> [WHAT TO WORK ON]:
Only the lines from the beginning of the data below through the line containing "path says otherwise)" belong in the response, each copied exactly.

[Saved data entries]
::::

(* ===== verification/Prelude.v ===== *)
(** * rosmon web client: a verification library

    rosmon manages MikroTik routers: a Go backend and, under [web/src], a TypeScript single
    page application.  The library models the application's own logic, the code between
    React's rendering and the libraries: how it keeps a session, how it talks to the
    backend, what it caches and when it throws the cache away, how it follows live
    streams, and what it computes (vouchers, presets, printed pages, rates, page bars).

    ** How the program fits together

    A page calls a hook of its feature's [api/queries.ts].  A query hook gives TanStack
    Query a key of [lib/api/query-keys.ts], an [enabled] flag and a function of
    [api/service.ts]; a mutation hook gives it a service function and an [onSuccess] that
    invalidates or overwrites cached keys.  A service function sends one request through
    [lib/api/client.ts], which adds the access token of [stores/auth-store.ts] and, on a
    401, refreshes it once for all waiting requests; the store keeps its tokens in a cookie
    and in localStorage.  The backend answers in envelopes that [lib/api/unwrap.ts] opens
    and [lib/api/errors.ts] reads when they are errors.  Streams ([lib/api/sse.ts]) push
    frames to the hooks that show live data.  The customer portal has a client and a store
    of its own.

    ** The files (all sources are under [src/web/src] unless a path says otherwise)

    Language and browser, no source file:
    - Prelude: [result] (a call that may throw), reachability of step relations, tactics
      ([b2p], [zcases], [perm_nat]), the hint database [js].
    - JsString, JsValue, JsNumber, JsMap, JsDate: the standard-library functions the client
      calls on strings, untyped values and JSON, numbers, [Map] and [Date] (the Gregorian
      calendar by days, both directions proved inverse).

    Session and transport:
    - Cookies ([lib/cookies.ts]): the cookie jar as a finite map.
    - AuthStore ([stores/auth-store.ts, portal-auth-store.ts]): Modules [Auth] and [Portal],
      each setter a function on the browser's storage and the store.
    - ApiClient ([lib/api/client.ts, portal-client.ts]): Module [Client] is a step relation,
      one step per event-loop task; Module [PortalClient] the 401 handling of the portal.
    - ApiErrors ([lib/api/types.ts, unwrap.ts, errors.ts], [lib/handle-server-error.ts]).
    - Sse ([lib/api/sse.ts]): the connection's life cycle as a step relation, and the
      event names of the stream hooks against those of the backend.

    Services, hooks and cache:
    - Http: requests with URLs as templates of literal and interpolated segments.
    - Routes ([src/api/routes.go, src/api/handler]): method and path of every route.
    - QueryCache: the interface [QueryMatching] to the query library (prefix matching, as
      its documentation states it), with an instance, and the cache operations.
    - QueryKeys ([lib/api/query-keys.ts]).
    - Hotspot, Ppp, Device, Billing, VoucherApi, Admin, PortalApi
      ([features/*/api/service.ts, queries.ts]): one Module per feature directory, one
      definition per service function and per hook.
    - Hooks: the sum of all of them (81 query hooks, 100 mutation hooks, and the service
      functions pages call directly), so that a theorem can speak of every hook.
    - Contract, Coherence, Invalidation: the theorems about all hooks.

    Computations:
    - TableUrl ([hooks/use-table-url-state.ts]): table state in the URL.
    - Voucher ([features/voucher/generate/data]): the batch generator over a stream of
      random draws, CSV.
    - Presets ([features/voucher/print], [stores/quick-print-presets-meta-store.ts]).
    - Html ([features/voucher/print-render/templates]): the printed document.
    - Traffic ([features/traffic]): the accumulator behind the live grid.
    - Pages ([lib/utils.ts]): page bar and initials.
    - ViewModels ([features/hotspot/_shared], the tables' [view-model.ts]): rows as the
      tables show them, built from the backend's response records ([src/api/dto]).
    - Log ([features/log]): reading, filtering and bounding the lines of the log page.
    - Format ([lib/format.ts] and the features' [_shared/format.ts]).

    Pages, dialogs and forms:
    - Nav ([routes], [components/layout], [main.tsx]): routes with their guards as a
      navigation function, the role-filtered sidebar, the landing page after login, the
      retry rule of the query client.
    - MobileNav ([context/mobile-nav-store.tsx], [components/layout/mobile-bottom-nav.tsx]),
      Prefs ([context/*-provider.tsx], the appearance form): stored preferences.
    - Ui: a handler is a program ([prog]) of awaited mutations, toasts and closings, run
      against the server's answers ([exec]).
    - DialogStores ([features/*/store]): one Module per store, its setters merging into the
      previous state as zustand's [set] does, each an instance of the class of dialog
      stores; Module [RowDialogs] the provider-based dialogs with the timer
      that clears the row.
    - Actions: confirmation dialogs, row menus, sync buttons and device tabs as programs.
    - Reveal ([components/password-reveal-dialog.tsx]): a step relation on the dialog, the
      requests on the wire and the server's password.
    - Account ([features/settings/{account,profile,display}]).
    - Shell ([components/layout], [components/command-menu.tsx], the user menus): the router
      switcher, sidebar groups, shortcuts, sign-out.
    - Combobox, DateInput, DateRange ([components/input-combobox.tsx, ui/date-input.tsx,
      date-range-picker.tsx]): the inputs with a state of their own, as state machines.
    - ConfigDrawer ([components/config-drawer.tsx], the appearance page): the controls over
      Prefs.
    - Wire ([src/api/dto]): the request structs with their binding tags and the interface
      [GinBinding] to gin's decoder.
    - Forms (the idioms, and the interface [Zod]), FormsBusiness, FormsRouter, FormsPreset:
      one Module per form with its values, schema, default values, payload and submission.
    - FormContracts, FormEffects, FormRuns: the theorems about all forms.
    - FormFields, FormFieldsRouter, PageFields: what each form has on the screen (fields,
      choices, labels, what can be changed), and the relation between that and its request.

    Tables and whole pages:
    - DataTable ([components/data-table]): toolbar, filters, page bar and bulk bar over the
      interface [ReactTable]; HotspotTables, ListTables: the columns and bulk actions of
      every table built from them.
    - Sales, Reports ([features/voucher/sales], [features/report]): the sales list with its
      URL, and the day, month and year computed from the backend's answers.
    - VoucherForm ([features/voucher/generate], quick print): requests, batches, print jobs.
    - Overview ([features/{dashboard,voucher,hotspot}/index.tsx]): the cards and the
      backend's totals behind them.
    - Settings, Notify, NotifyPages ([features/settings], [features/notification-center,
      whatsapp]): the table of settings with the server's seeds and masking, event routing, the pairing of
      a phone.
    - DeviceTabs ([features/system], [features/network]): the tabs over one router, and the
      dialogs that add an entry, as machines around handlers that wait.
    - Portal, PortalPages ([features/customer-portal]): the customer's pages; Module
      [Portal.Detail] is the invoice page's form as a step function, PortalPages the
      screens and the password sheet.
    - Register ([features/public-register]): the form of visitors.
    - StaffDialogs ([features/registrations/dialogs], the dialog of an invoice, the table of
      a day): the dialogs that decide on a registration as a machine, an invoice's actions
      beside the backend's cancellation.

    ** What the theorems show

    - The refresh protocol: at most one refresh call is on the wire, no request is lost or
      answered twice, the number of refreshes is bounded by that of requests, a successful
      refresh replays the queue with the new token, a failed one rejects it; an empty token
      in the answer is the one way to lose requests.
    - Sessions: the decoder inverts the encoding of a token's claims, a staff token never
      opens the portal, what a store holds is what a reload reads, a reset leaves an
      anonymous session; cookies behave as a map.
    - Streams: one connection or one pending reconnect at a time, none after clean-up, the
      back-off is capped; which streams deliver frames and which cannot.
    - The contract with the backend: every request reaches a registered route, with
      thirteen exceptions that are listed and always fail.
    - The cache: queries fire only with complete URLs, equal keys mean equal requests,
      a mutation leaves no fresh copy of what it changed; the exceptions are listed, and
      are theorems too.
    - Errors: an envelope's code, message and details are what the readers return, and the
      toast shows the same text.
    - Pages: a navigation enters exactly what the guards admit, the sidebar shows exactly
      that as long as [/auth/me] and the store have the same role, a login never lands on a
      closed door; every dialog store refines one specification (mode and payload of the
      last [open], merged into whatever was left before), so that confirming a dialog acts
      on what it was last opened with; preferences and the mobile bar survive a reload.
    - Actions and forms: success toasts only after every sent request was accepted,
      deletions only after the typed confirmation, one request per selected id; a form sends
      at most one request (the binding form one per chosen host) and stays open when it is
      refused; what it sends binds the backend's struct, within limits the theorems name and
      with the exceptions they list; an edit that changes nothing sends the record's own
      values, but for a limit of 0 users and the lock of a hotspot profile.
    - Rows: which columns show the backend's values, which cannot.
    - Screens: a request is made of what its form shows and lets one change
      ([requests_on_screen]; the exceptions are theorems); the revealed password is the
      server's, unless an answer was overtaken ([revealed_password_current]); the active
      router is one the backend lists; overview cards against the backend's totals.
    - Tables: the rows shown are those of the query the toolbar shows; bulk actions take the
      rows at the ticked positions, which is not always what was ticked.
    - Portal: a proof of payment is recorded only for an uploaded file, one at a time, with
      the texts of the click; the form's controls are exactly those that do something;
      what the pages say is owed, and when they are wrong ([all_paid_claims]).
    - Settings: what is saved is what the form shows next, secrets do not leave the server.
    - Inputs: the picker's main range stays in order (its comparison need not), a combobox shows its owner's value, the
      drawer marks the stored choice.
    - Computations: round trips (URL state, presets, profile forms, CSV, escaping), batches
      as the form asks, rates that carry exactly the counted bits, a printed page whose
      markup no data can change, a page bar without gaps.

    ** Bounds and fuel

    - [json_val] (JsValue) starts with more than twice the text's length: of two nested
      calls at least one has consumed a character.  [Z_to_string] has fuel for the number
      of digits ([fuel_log2]).  The fuel of [Voucher.batch_loop] is the code's own
      bound [maxIter], minus the iterations done.
    - Numbers are integers or exact rationals; laws that need it ask for less than 2^53.
      The 32-bit hash of Presets is kept at its width.
    - Strings are UTF-8 bytes; character-wise functions are exact on ASCII text.

    ** What is not modelled

    React rendering, layout and styling, and the wrappers under [components/ui] that only
    style a library's component: they keep no state of the program's.  zod beyond the checks
    the forms use, gin beyond binding, axios, TanStack Query, Router and Table and the
    browser beyond the interfaces above: third-party code, of which the theorems assume what
    the named interfaces state.  Time (cookie expiry; timers fire in any order).  The Go
    backend beyond its routes, response records, request structs, settings table and sales
    totals: it is the other side of the client's contract.  The starter template's pages
    that no router feature uses (tasks, users1, chats, landing page, component showcase) and
    the demonstration data: nothing of the program depends on them.  The route tree and
    other generated files, tests and vendored code. *)
From stdpp Require Export base gmap strings list option numbers relations.
From Stdlib Require Export ZArith Ascii Lia.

::::

> [REPLY]:
(* ===== verification/Prelude.v ===== *)
(** * rosmon web client: a verification library

    rosmon manages MikroTik routers: a Go backend and, under [web/src], a TypeScript single
    page application.  The library models the application's own logic, the code between
    React's rendering and the libraries: how it keeps a session, how it talks to the
    backend, what it caches and when it throws the cache away, how it follows live
    streams, and what it computes (vouchers, presets, printed pages, rates, page bars).

    ** How the program fits together

    A page calls a hook of its feature's [api/queries.ts].  A query hook gives TanStack
    Query a key of [lib/api/query-keys.ts], an [enabled] flag and a function of
    [api/service.ts]; a mutation hook gives it a service function and an [onSuccess] that
    invalidates or overwrites cached keys.  A service function sends one request through
    [lib/api/client.ts], which adds the access token of [stores/auth-store.ts] and, on a
    401, refreshes it once for all waiting requests; the store keeps its tokens in a cookie
    and in localStorage.  The backend answers in envelopes that [lib/api/unwrap.ts] opens
    and [lib/api/errors.ts] reads when they are errors.  Streams ([lib/api/sse.ts]) push
    frames to the hooks that show live data.  The customer portal has a client and a store
    of its own.

    ** The files (all sources are under [src/web/src] unless a path says otherwise)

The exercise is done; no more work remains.